● DATA UNDER STUDY
·····
(* ===== verification/Channel.v ===== *)
(** * Producers, the closer and the drain, interleaved

    [enqueue_outer_message] runs on any number of threads while the agent thread
    dequeues, closes the sender and drains the queue.  Every shared access of
    the code is one step; the schedule and the outcomes of [calloc] and of weak
    compare-and-swap are arbitrary.  Memory is sequentially consistent. *)

From S2P Require Import Prelude Mpscq Sender.
Import Mpscq Sender.

Open Scope Z_scope.
Open Scope record_scope.

Module Channel.

(** [enum enqueue_message_result]; a message taken carries its ticket, the
    position at which it entered the queue. *)
Inductive result := R_ok (ticket : nat) | R_full | R_out_of_memory | R_closed.

(** Where a producer is in [enqueue_outer_message]; [m] is its message. *)
Inductive pc :=
  | E_check (m : ptr)                        (* load state, test the closed bit *)
  | E_alloc (m : ptr)                        (* calloc the message *)
  | E_enter (m : ptr)                        (* enter: load state *)
  | E_cas (m : ptr) (expected : Z)           (* enter: test, compare-and-swap *)
  | E_count (m : ptr)                        (* enqueue: fetch_add count *)
  | E_backoff (m : ptr)                      (* enqueue: full, fetch_sub count *)
  | E_head (m : ptr)                         (* enqueue: fetch_add head *)
  | E_assert (m : ptr) (h : Z) (i : nat)     (* enqueue: assert the slot is free *)
  | E_put (m : ptr) (h : Z) (i : nat)        (* enqueue: exchange the slot *)
  | E_send (m : ptr) (i : nat)               (* uv_async_send(sender->async_handle) *)
  | E_leave (m : ptr) (r : result)           (* leave: fetch_sub state *)
  | E_lock (m : ptr) (r : result)            (* leave: lock close_mutex *)
  | E_signal (m : ptr) (r : result)          (* leave: signal producers_done *)
  | E_unlock (m : ptr) (r : result)          (* leave: unlock close_mutex *)
  | E_ret (m : ptr) (r : result)             (* returned *)
  | E_bad.                                   (* failed assertion, or NULL handle *)

(** Where the agent thread is: dequeuing in the event loop or in the drain of
    the shutdown, or in [message_sender_close]. *)
Inductive apc :=
  | A_loop
  | A_take (drain : bool)                    (* dequeue: exchange the tail slot *)
  | A_advance (drain : bool) (m : ptr)       (* dequeue: next slot *)
  | A_release (drain : bool) (m : ptr)       (* dequeue: fetch_sub count *)
  | A_handle (m : ptr)                       (* the handler of a message *)
  | A_close                                  (* close: fetch_or closed bit *)
  | A_lock                                   (* close: lock close_mutex *)
  | A_check                                  (* close: load state *)
  | A_sleep                                  (* close: about to uv_cond_wait *)
  | A_wait                                   (* close: in uv_cond_wait *)
  | A_clear                                  (* close: async_handle = NULL *)
  | A_unlock                                 (* close: unlock close_mutex *)
  | A_bad.                                   (* failed assertion *)

Inductive owner := By_agent | By_thread (t : nat).

#[export] Instance owner_eq_dec : EqDecision owner.
Proof. solve_decision. Defined.

(** [async_pending]: [uv_async_send] was called and its callback has not started.
    [waiting]: the closer sleeps on [producers_done] and was not signalled.
    [drained]: the shutdown has emptied the queue ([registry.buckets] is NULL).
    [tickets] and [received] record the messages by the order of their tickets
    and the messages the agent took. *)
Record sys := Sys {
  sender : message_sender;
  mutex : option owner;
  waiting : bool;
  async_pending : bool;
  queue : mpscq;
  threads : gmap nat pc;
  agent : apc;
  drained : bool;
  tickets : list ptr;
  received : list ptr
}.
#[export] Instance sys_eta : Eta sys := λ s,
  Sys (sender s) (mutex s) (waiting s) (async_pending s) (queue s) (threads s) (agent s)
      (drained s) (tickets s) (received s).

Definition goto (t : nat) (p : pc) (s : sys) : sys :=
  s <| threads ::= λ th, <[t := p]> th |>.

Definition set_state (st : Z) (s : sys) : sys :=
  s <| sender ::= λ d, d <| state := st |> |>.

(** One access to the queue by thread [t], which fails an assertion if the
    access is not defined. *)
Definition access {A} (t : nat) (m : M mpscq A) (k : A → sys → sys) (s : sys) : sys :=
  match m (queue s) with
  | Some (a, q, _) => k a (s <| queue := q |>)
  | None => goto t E_bad s
  end.

(** One step of thread [t]; [b] is the outcome of [calloc] or of a weak
    compare-and-swap; [None] when the thread has finished or is blocked. *)
Definition thread_step (t : nat) (b : bool) (s : sys) : option sys :=
  match threads s !! t with
  | Some (E_check m) =>
      Some (goto t (if is_closed (state (sender s)) then E_ret m R_closed else E_alloc m) s)
  | Some (E_alloc m) => Some (goto t (if b then E_enter m else E_ret m R_out_of_memory) s)
  | Some (E_enter m) => Some (goto t (E_cas m (state (sender s))) s)
  | Some (E_cas m expected) =>
      if enter_refused expected then Some (goto t (E_ret m R_closed) s)
      else if bool_decide (state (sender s) = expected) && b then
        Some (goto t (E_count m) (set_state (u64 (expected + 1)) s))
      else Some (goto t (E_cas m (state (sender s))) s)
  | Some (E_count m) =>
      Some (access t fetch_add_count (λ c s',
        goto t (if bool_decide (max (queue s) ≤ c) then E_backoff m else E_head m) s') s)
  | Some (E_backoff m) =>
      Some (access t fetch_sub_count (λ _ s, goto t (E_leave m R_full) s) s)
  | Some (E_head m) =>
      Some (access t fetch_add_head (λ h s',
        goto t (E_assert m h (length (tickets s))) (s' <| tickets ::= λ l, l ++ [m] |>)) s)
  | Some (E_assert m h i) =>
      Some (access t (assert_free h) (λ _ s, goto t (E_put m h i) s) s)
  | Some (E_put m h i) =>
      Some (access t (put_slot m h) (λ _ s, goto t (E_send m i) s) s)
  | Some (E_send m i) =>
      Some (if async_handle (sender s)
            then goto t (E_leave m (R_ok i)) (s <| async_pending := true |>)
            else goto t E_bad s)
  | Some (E_leave m r) =>
      let previous := state (sender s) in
      Some (goto t (if last_producer previous then E_lock m r else E_ret m r)
              (set_state (u64 (previous - 1)) s))
  | Some (E_lock m r) =>
      match mutex s with
      | None => Some (goto t (E_signal m r) (s <| mutex := Some (By_thread t) |>))
      | Some _ => None
      end
  | Some (E_signal m r) => Some (goto t (E_unlock m r) (s <| waiting := false |>))
  | Some (E_unlock m r) => Some (goto t (E_ret m r) (s <| mutex := None |>))
  | Some (E_ret _ _) | Some E_bad | None => None
  end.

Definition at_agent (a : apc) (s : sys) : sys := s <| agent := a |>.

(** One step of the agent; [b] chooses what it does next in the event loop
    (dispatch a pending async event, or another callback that shuts down) or
    after a message, and lets [uv_cond_wait] return without a signal.  A handler
    that shut down goes on dequeuing, which needs no event. *)
Definition agent_step (b : bool) (s : sys) : option sys :=
  match agent s with
  | A_loop =>
      if b then
        if async_pending s || drained s
        then Some (at_agent (A_take false) (s <| async_pending := false |>))
        else None
      else Some (at_agent A_close s)
  | A_take drain =>
      match exchange_slot (tail (queue s)) None (queue s) with
      | Some (None, q, _) =>
          let s := s <| queue := q |> in
          Some (at_agent A_loop (if drain then s <| drained := true |> else s))
      | Some (Some m, q, _) => Some (at_agent (A_advance drain m) (s <| queue := q |>))
      | None => Some (at_agent A_bad s)
      end
  | A_advance drain m =>
      match advance_tail (queue s) with
      | Some (_, q, _) => Some (at_agent (A_release drain m) (s <| queue := q |>))
      | None => Some (at_agent A_bad s)
      end
  | A_release drain m =>
      match (r ← fetch_sub_count; assert (bool_decide (0 < r))) (queue s) with
      | Some (_, q, _) =>
          Some (at_agent (if drain then A_take true else A_handle m)
            (s <| queue := q |> <| received ::= λ l, l ++ [m] |>))
      | None => Some (at_agent A_bad s)
      end
  | A_handle m => Some (at_agent (if b then A_take false else A_close) s)
  | A_close =>
      Some (at_agent A_lock (set_state (Z.lor (state (sender s)) SENDER_CLOSED_BIT) s))
  | A_lock =>
      match mutex s with
      | None => Some (at_agent A_check (s <| mutex := Some By_agent |>))
      | Some _ => None
      end
  | A_check =>
      if bool_decide (producers (state (sender s)) = 0) then Some (at_agent A_clear s)
      else Some (at_agent A_sleep s)
  | A_sleep => Some (at_agent A_wait (s <| mutex := None |> <| waiting := true |>))
  | A_wait =>
      if negb (waiting s) || b then
        match mutex s with
        | None =>
            Some (at_agent A_check (s <| mutex := Some By_agent |> <| waiting := false |>))
        | Some _ => None
        end
      else None
  | A_clear =>
      Some (at_agent A_unlock (s <| sender ::= λ d, d <| async_handle := false |> |>))
  | A_unlock =>
      Some (at_agent (if drained s then A_loop else A_take true) (s <| mutex := None |>))
  | A_bad => None
  end.

(** A new call of [enqueue_outer_message], a step of a thread, or of the agent. *)
Inductive action := Spawn (t : nat) (m : ptr) | Thread (t : nat) (b : bool) | Agent (b : bool).

Definition act (a : action) (s : sys) : option sys :=
  match a with
  | Spawn t m =>
      match threads s !! t with
      | None => Some (goto t (E_check m) s)
      | Some _ => None
      end
  | Thread t b => thread_step t b s
  | Agent b => agent_step b s
  end.

Definition step (s s' : sys) : Prop := ∃ a, act a s = Some s'.

Fixpoint run (acts : list action) (s : sys) : option sys :=
  match acts with
  | [] => Some s
  | a :: acts => s ← act a s; run acts s
  end.

(** The state after [init_async_check_messages]: an empty queue, an open sender
    with its handle. *)
Definition initial (q : mpscq) : sys :=
  Sys (Sender.Mk 1 0 true) None false false q ∅ A_loop false [] [].

Definition reachable (q : mpscq) (s : sys) : Prop := rtc step (initial q) s.

Lemma run_reachable q acts s : run acts (initial q) = Some s → reachable q s.
Proof.
  unfold reachable. generalize (initial q). induction acts as [|a acts IH]; intros s0 Hr.
  - injection Hr as ->. apply rtc_refl.
  - cbn in Hr. destruct (act a s0) as [s1|] eqn:E; [|done].
    eapply rtc_l; [by exists a|]. by apply IH.
Qed.

(** ** Classes of program points *)

(** Between [message_sender_enter] and the subtraction of [message_sender_leave]. *)
Definition in_region (p : pc) : bool :=
  match p with
  | E_count _ | E_backoff _ | E_head _ | E_assert _ _ _ | E_put _ _ _
  | E_send _ _ | E_leave _ _ => true
  | _ => false
  end.
Definition is_backoff (p : pc) : bool := match p with E_backoff _ => true | _ => false end.
Definition is_head (p : pc) : bool := match p with E_head _ => true | _ => false end.
(** About to signal the closer. *)
Definition signalling (p : pc) : bool :=
  match p with E_lock _ _ | E_signal _ _ => true | _ => false end.
Definition holds_mutex (p : pc) : bool :=
  match p with E_signal _ _ | E_unlock _ _ => true | _ => false end.
(** A message with a ticket that is not in its slot yet. *)
Definition pending_of (p : pc) : option (ptr * Z * nat) :=
  match p with E_assert m h i | E_put m h i => Some (m, h, i) | _ => None end.
(** A message that is in the queue, with its ticket. *)
Definition delivered_of (p : pc) : option (ptr * nat) :=
  match p with
  | E_send m i => Some (m, i)
  | E_leave m (R_ok i) | E_lock m (R_ok i) | E_signal m (R_ok i) | E_unlock m (R_ok i)
  | E_ret m (R_ok i) => Some (m, i)
  | _ => None
  end.
(** The ticket of a message that entered the queue. *)
Definition ticket_of (p : pc) : option nat :=
  match pending_of p with
  | Some (_, _, i) => Some i
  | None => snd <$> delivered_of p
  end.

(** The message taken from its slot and not counted as received yet. *)
Definition in_hand (a : apc) : list ptr :=
  match a with A_advance _ m | A_release _ m => [m] | _ => [] end.
Definition advanced (a : apc) : Z := match a with A_release _ _ => 1 | _ => 0 end.
Definition agent_holds (a : apc) : bool :=
  match a with A_check | A_sleep | A_clear | A_unlock => true | _ => false end.
Definition draining (a : apc) : bool :=
  match a with A_take d | A_advance d _ | A_release d _ => d | _ => false end.
(** Past the test that found no producer left. *)
Definition quiet (a : apc) : bool :=
  match a with A_clear | A_unlock => true | _ => draining a end.
(** After the closed bit is set. *)
Definition closing (a : apc) : bool :=
  match a with A_lock | A_check | A_sleep | A_wait => true | _ => quiet a end.

(** Steps left to a producer until it has returned from [message_sender_leave]
    or its message is out. *)
Definition busy (p : pc) : bool := in_region p || signalling p || holds_mutex p.
Definition rank (p : pc) : Z :=
  match p with
  | E_count _ => 9 | E_head _ => 8 | E_assert _ _ _ => 7 | E_put _ _ _ => 6
  | E_send _ _ => 5 | E_backoff _ => 5 | E_leave _ _ => 4 | E_lock _ _ => 3
  | E_signal _ _ => 2 | E_unlock _ _ => 1 | _ => 0
  end.
Definition work (s : sys) : Z := total rank (threads s).

(** In [message_sender_close], before or after the wait. *)
Definition in_close (a : apc) : bool :=
  match a with A_lock | A_check | A_sleep | A_wait | A_clear | A_unlock => true | _ => false end.

End Channel.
·····
Read the listing above, then copy every line that includes the string "Instance".

● RESULT OF THIS EXERCISE
#[export] Instance owner_eq_dec : EqDecision owner.
#[export] Instance sys_eta : Eta sys := λ s,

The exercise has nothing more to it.